Sympy solve cannot find real solution when solving first and substituting later

Question

I have a system of two equations that calculate the coordinates of two points T1(u1,v1) and T2(u2,v2), where lines starting from point A to those points are tangent with a given circle. Point A is always outside of the circle, so there should always be two solutions. The system of equations is given as follows:

eq1 = Eq((xpos-u)**2 + (ypos-v)**2, tglensq)
eq2 = Eq((oxpos-u)**2 + (oypos-v)**2, radsq)

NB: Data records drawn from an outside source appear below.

(* ===== verification/Programs.v ===== *)
(** * Programs as trees of calls.

    A handler that makes many kinds of calls, each with an answer of its own type, is a
    tree: it has returned, or it makes a call and goes on with the answer. The calls are
    a type family [op], indexed by the type of the answer. A tree runs against an
    environment, an arbitrary function from calls and a state of the outside to answers;
    what holds of all answers ([wp]) holds in every environment, and every answer in a
    trace is one the environment gave ([run_answers]). *)
From S2P Require Import Prelude Effects.

Section Programs.
Context {op : Type -> Type}.

Inductive prog (A : Type) : Type :=
| Ret (a : A)
| Do {B} (o : op B) (k : B -> prog A).

(** A call and its answer. *)
Inductive event : Type :=
| Did {B} (o : op B) (b : B).

Definition environment (W : Type) : Type := forall B, op B -> W -> B * W.
End Programs.
Arguments prog : clear implicits.
Arguments Ret {op A} a.
Arguments Do {op A B} o k.
Arguments event : clear implicits.
Arguments environment : clear implicits.

#[export] Instance prog_ret {op} : MRet (prog op) := fun A => Ret.
#[export] Instance prog_bind {op} : MBind (prog op) := fun A B f =>
  fix go m := match m with Ret a => f a | Do o k => Do o (fun b => go (k b)) end.

(** One call. *)
Definition ask {op B} (o : op B) : prog op B := Do o Ret.

(** [for _, x := range l { f(x) }] *)
Fixpoint each {op A} (l : list A) (f : A -> prog op unit) : prog op unit :=
  match l with
  | [] => mret tt
  | x :: l' => _ ← f x; each l' f
  end.

Section Run.
Context {op : Type -> Type} {W : Type} (env : environment op W).

Fixpoint run {A} (m : prog op A) (w : W) : A * (list (event op) * W) :=
  match m with
  | Ret a => (a, ([], w))
  | Do o k =>
      let '(b, w') := env _ o w in
      let '(a, (tr, w'')) := run (k b) w' in
      (a, (Did o b :: tr, w''))
  end.

Definition outcome {A} (m : prog op A) (w : W) : A := (run m w).1.
Definition history {A} (m : prog op A) (w : W) : list (event op) := (run m w).2.1.
Definition after {A} (m : prog op A) (w : W) : W := (run m w).2.2.

(** The environment gave the answer. *)
Definition answered (e : event op) : Prop :=
  match e with Did o b => exists w, b = (env _ o w).1 end.

Lemma run_answers {A} (m : prog op A) w e : e ∈ history m w -> answered e.
Proof.
  unfold history. revert w. induction m as [a|B o k IH]; intros w; simpl.
  - intros He. by apply not_elem_of_nil in He.
  - destruct (env B o w) as [b w'] eqn:Ho. specialize (IH b w').
    destruct (run (k b) w') as [a [tr w'']]. simpl in *.
    intros [->|He]%elem_of_cons; [|auto]. exists w. by rewrite Ho.
Qed.

Lemma run_bind {A B} (m : prog op A) (f : A -> prog op B) w :
  outcome (m ≫= f) w = outcome (f (outcome m w)) (after m w) /\
  history (m ≫= f) w = history m w ++ history (f (outcome m w)) (after m w) /\
  after (m ≫= f) w = after (f (outcome m w)) (after m w).
Proof.
  unfold outcome, history, after. revert w. induction m as [a|C o k IH]; intros w; [done|].
  assert (Hdo : run (Do o k ≫= f) w =
    let '(b, w') := env _ o w in
    let '(a, (tr, w'')) := run (k b ≫= f) w' in (a, (Did o b :: tr, w''))) by reflexivity.
  rewrite Hdo. simpl. destruct (env C o w) as [b w']. specialize (IH b w').
  destruct (run (k b) w') as [a [tr w'']], (run (k b ≫= f) w') as [a' [tr' w''']]. simpl in *.
  destruct IH as (-> & -> & ->). done.
Qed.
End Run.

(** ** The calls of a program, whatever the answers

    [wp P h m Q]: run after the history [h], every call of [m] satisfies [P] of the
    history so far, and [Q] holds of the history at the end and the value. *)
Section Wp.
Context {op : Type -> Type} (P : list (event op) -> event op -> Prop).

Fixpoint wp {A} (h : list (event op)) (m : prog op A) (Q : list (event op) -> A -> Prop) : Prop :=
  match m with
  | Ret a => Q h a
  | Do o k => forall b, P h (Did o b) /\ wp (h ++ [Did o b]) (k b) Q
  end.

Lemma wp_bind {A B} h (m : prog op A) (f : A -> prog op B) Q :
  wp h m (fun h' a => wp h' (f a) Q) -> wp h (m ≫= f) Q.
Proof.
  revert h. induction m as [a|C o k IH]; intros h Hw; simpl in *; [done|].
  intros b. destruct (Hw b) as [HP Hk]. split; [done | by apply IH].
Qed.

Lemma wp_bind_assoc {A B D} h (m : prog op A) (f : A -> prog op B) (g : B -> prog op D) Q :
  wp h (m ≫= fun a => f a ≫= g) Q -> wp h ((m ≫= f) ≫= g) Q.
Proof.
  revert h. induction m as [a|C o k IH]; intros h Hw; simpl in *; [done|].
  intros b. destruct (Hw b) as [HP Hk]. split; [done | by apply IH].
Qed.

Lemma wp_ret {A} h (a : A) (Q : list (event op) -> A -> Prop) : Q h a -> wp h (mret a) Q.
Proof. done. Qed.

Lemma wp_ret_bind {A B} h (a : A) (f : A -> prog op B) Q : wp h (f a) Q -> wp h (mret a ≫= f) Q.
Proof. done. Qed.

Lemma wp_ask {B} h (o : op B) Q :
  (forall b, P h (Did o b) /\ Q (h ++ [Did o b]) b) -> wp h (ask o) Q.
Proof. done. Qed.

Lemma wp_ask_bind {A B} h (o : op B) (f : B -> prog op A) Q :
  (forall b, P h (Did o b)) -> (forall b, wp (h ++ [Did o b]) (f b) Q) -> wp h (ask o ≫= f) Q.
Proof. intros HP Hf b. split; [apply HP | apply Hf]. Qed.

Lemma wp_weaken {A} h (m : prog op A) (Q R : list (event op) -> A -> Prop) :
  wp h m Q -> (forall h' a, h `prefix_of` h' -> Q h' a -> R h' a) -> wp h m R.
Proof.
  revert h. induction m as [a|C o k IH]; intros h Hw HQ; simpl in *; [by apply HQ|].
  intros b. destruct (Hw b) as [HP Hk]. split; [done|]. apply (IH b _ Hk).
  intros h' a Hp. apply HQ. etrans; [by apply prefix_app_r | done].
Qed.

(** Before a program that is known, one that is specified. *)
Lemma wp_seq {A B} h (m : prog op A) (f : A -> prog op B) R Q :
  wp h m R -> (forall h' a, h `prefix_of` h' -> R h' a -> wp h' (f a) Q) -> wp h (m ≫= f) Q.
Proof. intros Hm Hf. apply wp_bind. by eapply wp_weaken. Qed.

Lemma wp_each {A} h (l : list A) (f : A -> prog op unit) :
  (forall h' x, h `prefix_of` h' -> x ∈ l -> wp h' (f x) (fun _ _ => True)) ->
  wp h (each l f) (fun _ _ => True).
Proof.
  revert h. induction l as [|x l IH]; intros h Hf; simpl; [done|].
  eapply wp_seq; [apply Hf; [done | left] |]. intros h' [] Hp _.
  apply IH. intros h'' y Hp' Hy. apply Hf; [by etrans | by right].
Qed.
End Wp.

(** What [wp] says holds in every environment. *)
Lemma wp_run {op W A} P (env : environment op W) (m : prog op A) Q h w :
  wp P h m Q ->
  calls_ok P h (history env m w) /\ Q (h ++ history env m w) (outcome env m w).
Proof.
  unfold history, outcome. revert h w. induction m as [a|C o k IH]; intros h w Hw; simpl in *.
  - by rewrite app_nil_r.
  - destruct (env C o w) as [b w']. destruct (Hw b) as [HP Hk]. specialize (IH b _ w' Hk).
    destruct (run env (k b) w') as [a [tr w'']]. simpl in *.
    destruct IH as [Hok HQ]. split; [done|]. by rewrite <- app_assoc in HQ.
Qed.

(** Each call of a run comes after a history that satisfies [P]. *)
Lemma wp_call {op W A} P (env : environment op W) (m : prog op A) Q w e :
  wp P [] m Q -> e ∈ history env m w ->
  exists before after, history env m w = before ++ e :: after /\ P before e.
Proof.
  intros Hw He. destruct (wp_run P env m Q [] w Hw) as [Hok _].
  exact (calls_ok_elem P [] _ _ Hok He).
Qed.

(** One step of the symbolic execution of a program. *)
Ltac wp_step :=
  match goal with
  | |- wp _ _ (mret _) _ => apply wp_ret
  | |- wp _ _ (mret _ ≫= _) _ => apply wp_ret_bind
  | |- wp _ _ (ask _ ≫= _) _ => apply wp_ask_bind; intros ?
  | |- wp _ _ (ask _) _ => apply wp_ask; intros ?
  | |- wp _ _ ((_ ≫= _) ≫= _) _ => apply wp_bind_assoc
  | |- wp _ _ (if ?b then _ else _) _ => destruct b eqn:?
  | |- wp _ _ ((if ?b then _ else _) ≫= _) _ => destruct b eqn:?
  | |- wp _ _ (match ?x with _ => _ end) _ => destruct x eqn:?
  | |- wp _ _ ((match ?x with _ => _ end) ≫= _) _ => destruct x eqn:?
  end.

(** A call is in the history: it is the last one, or was made before. *)
Ltac in_history :=
  match goal with
  | |- _ ∈ _ ++ [_] => apply elem_of_app; right; apply list_elem_of_singleton; reflexivity
  | |- _ ∈ _ ++ [_] => apply elem_of_app; left; in_history
  | H : _ `prefix_of` ?h |- _ ∈ ?h => apply (prefix_elem_of _ _ _ H); in_history
  | _ => eassumption
  end.

(** A history that goes on from another. *)
Ltac in_prefix :=
  match goal with
  | |- ?h `prefix_of` ?h => reflexivity
  | |- _ `prefix_of` _ ++ [_] => apply prefix_app_r; in_prefix
  | H : ?g `prefix_of` ?h |- _ `prefix_of` ?h => transitivity g; [in_prefix | exact H]
  end.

where xpos,ypos are coordinates of A, and oxpos, oypos are coordinates of the center of the circle. tglensq represents the length of the tangent squared, and radsq the radius of the circle squared. The solutions need to be calculated continuously in a loop. I want to solve the equation first for u and v, and then plugin the other values (as described here). Solving for each iteration of the loop turns out to be quite expensive, although it always produces the two solutions.

After getting the solution, in the loop I substitute the other values, like so:

u1 = first_solution[0].subs([(xpos, robot_pos[0]), (ypos, robot_pos[1]), (oxpos, obstacle_pos[0]), (oypos, obstacle_pos[1]), (tglensq, tangent_len_squared), (minkradsq, minkowski_radius_sq)])

However, sympy fails to find the real solutions, and ends up giving imaginary ones, like:

628644.458063364 - 3693.82126269719*I

I saw here a similar issue about solving first then substituting, but I am not sure how to proceed from here. Any help would be greatly appreciated :).

Answer 1

Does defining the location of one circle relative to the other help? Let dx,dy = Point(oxpos,oypos)-Point(xpos,ypos) so the equations are

>>> dx,dy = symbols('dx,dy') # and your other symbols
>>> eq1,eq2 = Eq((u)**2 + (v)**2, tglensq),Eq((dx-u)**2 + (dy-v)**2, radsq)
>>> sol=solve((eq1,eq2), (u,v))
>>> sol[0]
(-(-dx**2 - dy**2 + 2*dy*(-dx*sqrt(-dx**4 - 2*dx**2*dy**2 + 2*dx**2*radsq + 2*dx**2*tglensq - dy**4 + 2*dy**2*radsq + 2*dy**2*tglensq - radsq**2 + 2*radsq*tglensq - tglensq**2)/(2*(dx**2 + dy**2)) + dy*(dx**2 + dy**2 - radsq + tglensq)/(2*(dx**2 + dy**2))) + radsq - tglensq)/(2*dx), -dx*sqrt(-dx**4 - 2*dx**2*dy**2 + 2*dx**2*radsq + 2*dx**2*tglensq - dy**4 + 2*dy**2*radsq + 2*dy**2*tglensq - radsq**2 + 2*radsq*tglensq - tglensq**2)/(2*(dx**2 + dy**2)) + dy*(dx**2 + dy**2 - radsq + tglensq)/(2*(dx**2 + dy**2)))
>>> sol[1]
(-(-dx**2 - dy**2 + 2*dy*(dx*sqrt(-dx**4 - 2*dx**2*dy**2 + 2*dx**2*radsq + 2*dx**2*tglensq - dy**4 + 2*dy**2*radsq + 2*dy**2*tglensq - radsq**2 + 2*radsq*tglensq - tglensq**2)/(2*(dx**2 + dy**2)) + dy*(dx**2 + dy**2 - radsq + tglensq)/(2*(dx**2 + dy**2))) + radsq - tglensq)/(2*dx), dx*sqrt(-dx**4 - 2*dx**2*dy**2 + 2*dx**2*radsq + 2*dx**2*tglensq - dy**4 + 2*dy**2*radsq + 2*dy**2*tglensq - radsq**2 + 2*radsq*tglensq - tglensq**2)/(2*(dx**2 + dy**2)) + dy*(dx**2 + dy**2 - radsq + tglensq)/(2*(dx**2 + dy**2)))

To calculate u,v try

>>> dif = (Point(oxpos,oypos)-Point(xpos,ypos)).subs(dict(zip((xpos,ypos,oxpos,oypos),(1,2,3,4))))
>>> Tuple(*sol).subs(dict(zip((tglensq,radsq),(5,6)))).subs(dict(zip((dx,dy),dif)))

Replace 1,2,3,4,5,6 with the actual values. Does that give you two real solutions?